A series of 20+ short interviews with the team behind the Kindle All-Stars short story anthology ‘Resistance Front’ posted daily in the run up to its publication.
Please be sure to check any relevant images and links for each individual at the end of their interview.

Today I’m delighted to be talking with the inimitable RJ Astruc!

FS: How did you come to hear about the Kindle All-Stars project?

RJ: Bernard’s twitter.

FS: What’s your contribution called?

RJ: The Ghosts of Los Hellas.

FS: And without giving too much away, what’s it about?

RJ: Gig, a virtual reality consultant, travels to the island of Los Hellas to problemshoot for the IT conglomerate, SWIFTWATER. There’s rumours on the island that SWIFTWATER’s new “virtual tourism” technology has the side-effect of, well, raising the dead…

FS: What was the main inspiration behind it?

RJ: It’s sort of a sequel to my novel, Harmonica + Gig. A fan of the book asked me to write them a story about two characters, Lucas and Gig. I’ve always liked the tension between those two, and their weird relationship – Lucas’s mother, Regina, is Gig’s lover. In the book their interactions were largely refereed by Regina, so it was interesting to explore how they would work together when Regina wasn’t around.

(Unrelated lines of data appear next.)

(* ===== verification/Memory.v ===== *)
(** * The long-term memory of the agent

    [deerflow/agents/memory/updater.py]: what the memory of a user holds, what is
    taken from the answer of the model that reviews a conversation, and how the
    answer is applied to the memory -- contradicted facts leave, aged facts the
    model names leave, new facts enter, the weakest leave when there are too many,
    and groups of facts become one.

    A memory is the JSON object of its file, read without a schema, so every
    access can raise: the functions return [result].  The texts of the exceptions
    of the language are left empty. *)
From S2P Require Import Prelude Json Errors Text Slices Float64 Numerals JsonText OrderedDict Evaluation PosixPaths SandboxPaths FilePaths.
Import Json Errors Text Slices Float64.Float64 Numerals.Numerals.

Module Memory.

(** ** Python on JSON values *)

Definition AttributeError : exn_class := Subclass "AttributeError" ExceptionC.
Definition OverflowError : exn_class := Subclass "OverflowError" ArithmeticError.
Definition JSONDecodeError : exn_class := Subclass "JSONDecodeError" ValueError.
Definition raise {A} (c : exn_class) : result A := Raise (Exn c "").

Section lists.
Context {A : Type}.

Fixpoint rmap {B} (f : A -> result B) (l : list A) : result (list B) :=
  match l with
  | [] => Ok []
  | x :: l => y <-? f x ;; ys <-? rmap f l ;; Ok (y :: ys)
  end.

Fixpoint rfilter (f : A -> result bool) (l : list A) : result (list A) :=
  match l with
  | [] => Ok []
  | x :: l => b <-? f x ;; ys <-? rfilter f l ;; Ok (if b : bool then x :: ys else ys)
  end.

Fixpoint rfold {S} (f : S -> A -> result S) (s : S) (l : list A) : result S :=
  match l with
  | [] => Ok s
  | x :: l => s <-? f s x ;; rfold f s l
  end.
End lists.

(** What a method of [dict] needs, and [for x in j]. *)
Definition as_dict (j : json) : result dict := match j with JObj d => Ok d | _ => raise AttributeError end.
Definition items (j : json) : result (list json) :=
  match j with
  | JList l => Ok l
  | JObj d => Ok (map (fun kv => JStr kv.1) d)
  | JStr s => Ok (map JStr (chars s))
  | _ => raise TypeError
  end.

Definition get_or (k : string) (j : json) (d : dict) : json := default j (get k d).

(** [d[k][s] = v] *)
Definition set_inside (k s : string) (v : json) (d : dict) : result dict :=
  match get k d with
  | None => raise KeyError
  | Some (JObj e) => Ok (set_key k (JObj (set_key s v e)) d)
  | Some _ => raise TypeError
  end.

(** The key a text is in a set or a dictionary; no text equals another value,
    and lists and dictionaries cannot be looked up. *)
Definition hashed (j : json) : result (option string) :=
  match j with
  | JStr s => Ok (Some s)
  | JList _ | JObj _ => raise TypeError
  | _ => Ok None
  end.

(** [f.get("id")], as a key. *)
Definition id_of (f : json) : result (option string) := d <-? as_dict f ;; hashed (get_or "id" JNull d).

Definition in_ids (ids : list string) (o : option string) : bool :=
  match o with Some s => bool_decide (s ∈ ids) | None => false end.

(** ** Confidences *)

(** A finite float: its sign and its magnitude. *)
Definition signed : Type := bool * float.
Definition numer (x : signed) : Z := if x.1 then - num x.2 else num x.2.
Definition sle (x y : signed) : bool := numer x * den y.2 <=? numer y * den x.2.
Definition positive (x : float) : signed := (false, x).
Definition json_float (x : signed) : json := JFloat (repr_finite x.1 x.2).

Definition finite (x : pyfloat) : option signed := match x with Finite neg x => Some (neg, x) | _ => None end.

(** [float(j)] *)
Definition to_float (j : json) : result pyfloat :=
  match j with
  | JStr s | JFloat s => of_option (float_of_text s) (Exn ValueError "")
  | JInt z => if 2 ^ 1024 - 2 ^ 970 <=? Z.abs z then raise OverflowError
              else Ok (Finite (z <? 0) (of_int (Z.abs z)))
  | JBool b => Ok (Finite false (of_int (Z.b2z b)))
  | _ => raise TypeError
  end.

Definition half : float := rnd 1 2.
Definition one : float := of_int 1.
Definition nine_tenths : float := rnd 9 10.

(** [max(0.0, min(x, 1.0))] *)
Definition clamp (x : signed) : float :=
  if x.1 || (num x.2 =? 0) then fzero else if fle x.2 one then x.2 else one.

(** [min(x, y)] and [max(l)] *)
Definition fmin (x y : float) : float := if fle x y then x else y.
Definition fmax (l : list float) : float := foldl (fun m x => if fle x m then m else x) fzero l.

Definition _coerce_source_confidence (fact : dict) : result float :=
  match get_or "confidence" JNull fact with
  | JNull | JBool _ => Ok half
  | raw =>
      match to_float raw with
      | Ok x => Ok (match finite x with Some x => clamp x | None => half end)
      | Raise e => if isinstance (class_of e) TypeError || isinstance (class_of e) ValueError then Ok half else Raise e
      end
  end.

(** ** The configuration and the calls *)

(** The fields of [MemoryConfig] the update reads; a threshold is between 0 and 1. *)
Record Config := {
  enabled : bool;
  max_facts : nat;
  fact_confidence_threshold : float;
  staleness_review_enabled : bool;
  staleness_age_days : Z;
  staleness_min_candidates : nat;
  staleness_max_removals_per_cycle : nat;
  staleness_protected_categories : list string;
  consolidation_enabled : bool;
  consolidation_min_facts : nat;
  consolidation_max_groups_per_cycle : nat;
  consolidation_max_sources : nat
}.

(** What the update calls: the n-th [uuid4().hex[:8]]; [datetime.fromisoformat],
    as the instant and the offset of what it reads (a text without an offset is
    taken as UTC), [None] where it raises; [str.casefold]; the word characters
    beyond ASCII; the [str] of a value that is no text; and the order [sorted]
    gives facts when their confidences are neither all numbers nor all texts, where
    it mostly raises. *)
Record Calls := {
  hex8 : nat -> string;
  fromisoformat : string -> option (Z * Z);
  casefold : string -> string;
  word_beyond : string -> bool;
  str_of : json -> string;
  sorted_otherwise : bool -> list json -> result (list json)
}.

(** The readings of the clock: of [_apply_updates], of the review in it, and of
    a merge. *)
Record Times := { started : Z; reviewed : Z; merged : Z }.

(** ** What the model answers *)

Record NewFact := { new_content : string; new_category : string; new_confidence : signed; new_error : option string }.
Record Removal := { stale_id : string; stale_reason : string }.
Record Merge := { source_ids : list string; merge_content : string; merge_category : string; merge_confidence : signed }.

Record Update := {
  user : dict;
  history : dict;
  newFacts : list NewFact;
  factsToRemove : list string;
  staleFactsToRemove : list Removal;
  factsToConsolidate : list Merge
}.

(** The text without its margins, unless nothing is left. *)
Definition stripped (o : option json) : option string :=
  match o with
  | Some (JStr s) => if (strip s =? "")%string then None else Some (strip s)
  | _ => None
  end.

Definition new_fact_confidence (raw : json) : result (option signed) :=
  match raw with
  | JBool _ => Ok None
  | JStr s => if (strip s =? "")%string then Ok None
              else Ok (match float_of_text (strip s) with Some x => finite x | None => None end)
  | JInt _ | JFloat _ => x <-? to_float raw ;; Ok (finite x)
  | _ => Ok None
  end.

Definition _normalize_memory_update_fact (fact : json) : result (option NewFact) :=
  match fact with
  | JObj d =>
      match stripped (get "content" d) with
      | None => Ok None
      | Some content =>
          c <-? new_fact_confidence (get_or "confidence" (JFloat "0.5") d) ;;
          Ok (option_map (fun confidence =>
                {| new_content := content; new_category := default "context" (stripped (get "category" d));
                   new_confidence := confidence; new_error := stripped (get "sourceError" d) |}) c)
      end
  | _ => Ok None
  end.

Definition texts (l : list json) : list string := omap (fun j => match j with JStr s => Some s | _ => None end) l.
Definition list_of (o : option json) : list json := match o with Some (JList l) => l | _ => [] end.
Definition dict_of (o : option json) : dict := match o with Some (JObj d) => d | _ => [] end.
Definition text_or_empty (j : json) : string := match j with JStr s => s | _ => "" end.

Definition normalize_removal (entry : json) : option Removal :=
  match entry with
  | JObj d =>
      match get "id" d with
      | Some (JStr s) =>
          if (s =? "")%string then None
          else Some {| stale_id := s; stale_reason := text_or_empty (get_or "reason" (JStr "") d) |}
      | _ => None
      end
  | _ => None
  end.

FS: Did you write it specifically for the Kindle All-Stars, or was it written prior?

RJ: The story was written in 2005, and first appeared in the magazine Abyss & Apex in 2006. It’s one of the few stories of mine that I’m quite protective of, from a copyright perspective – I’ve never let it be reprinted until the Kindle All-Stars anthology came up.

FS: Obviously the primary goal behind this anthology is to make some money for disadvantaged and abused children. But secondary to that, it is to promote fresh, new writing talent – the punk rock of literature – and show that Indie writers are out there, dedicated and working hard to produce Class-A work.
If people take notice of what you’ve written for this anthology, what do you hope the outcome is of that attention?

RJ: I don’t know, some sales would be nice I guess! But I think it’d also be neat to make more writer-y friends who I can talk to about writer-y things.

FS: How do you write? Are you a plotter? Do you fly by the seat of your pants? When do you write, and where? I write at night, at the dining table, when the kids are in bed and the place is finally peaceful and quiet. And I work everything out on paper before I sit down to write. What have you found works best for you?

RJ: Sounds like a nice set up you have! I plot everything scene by scene in precise detail. Then I write the whole thing, start to finish. I don’t edit, and I only do one draft – I believe in getting things right the first time. I usually write in bed after work with my trusty Vaio notebook.

FS: How did you find the editing process with Bernard? I found it to be like a smack in the mouth and a pat on the head at the same time, saying “I like this” at one point, to a specific sentence, and then “You need to stay in Active Voice!” the next. I learned a lot, and I think I have a much stronger piece of writing now than I did when I submitted it. What was your personal experience?

RJ: I don’t think I got any edits from Bernard. Maybe a couple of punctuation changes? (This story was previously edited by the Abyss & Apex editor.)

FS: Is there anyone in particular who’s contributed to the anthology that you’re excited to be included alongside?

RJ: I wasn’t really familiar with anyone’s work before – although that’s because I’m not, um, a big reader. We’re talking about four or five books a year, here. I’m really enjoying the extracts that I’ve read on the site, though.

FS: We know that there will be a KAS 2 at some point. Plans are already afoot. Is there a dream name you’d like to see involved in it the next time around? Me personally, getting published in a book that includes a story by Alan Dean Foster is one of those “Wouldn’t it be great if one day…” things that I can now tick off of the list.

RJ: I don’t read much. Um. I like Stephen King. That’d be pretty cool. A lot of the writers I really admire aren’t published (and might never be) – I just happen to know them through various communities and they let me read their works in progress. So… any of those guys. You know, I will probably write to them when KAS 2 happens and suggest they send something in!

FS: So when you’re not helping to fight evil, what do you get up to in real life?

RJ: I’m a public servant by day. Hm, and that’s pretty much my life…

FS: Are you working on anything now? Anything you’d like everyone to know about?

RJ: I’m just about to publish my first honest-to-goodness indie novella. It’s called Clockworld and, uh, it’s pretty weird. So that’s, um, a thing.

FS: And to your readers – both potential and existing – is there anything you would like to say? They might be reading this months after Resistance Front has landed, wanting to know more about you. What would you like to say to them?

RJ: If anything has happened to me, it should be on my website at http://www.rachelastruc.com. I put up all my out of print fiction on the website, as well as snippets of works in progress.

FS: Thats it! Time’s up! Hopefully we’ll the chance for a much more in-depth chat at some point in the near future when KAS is out on sale!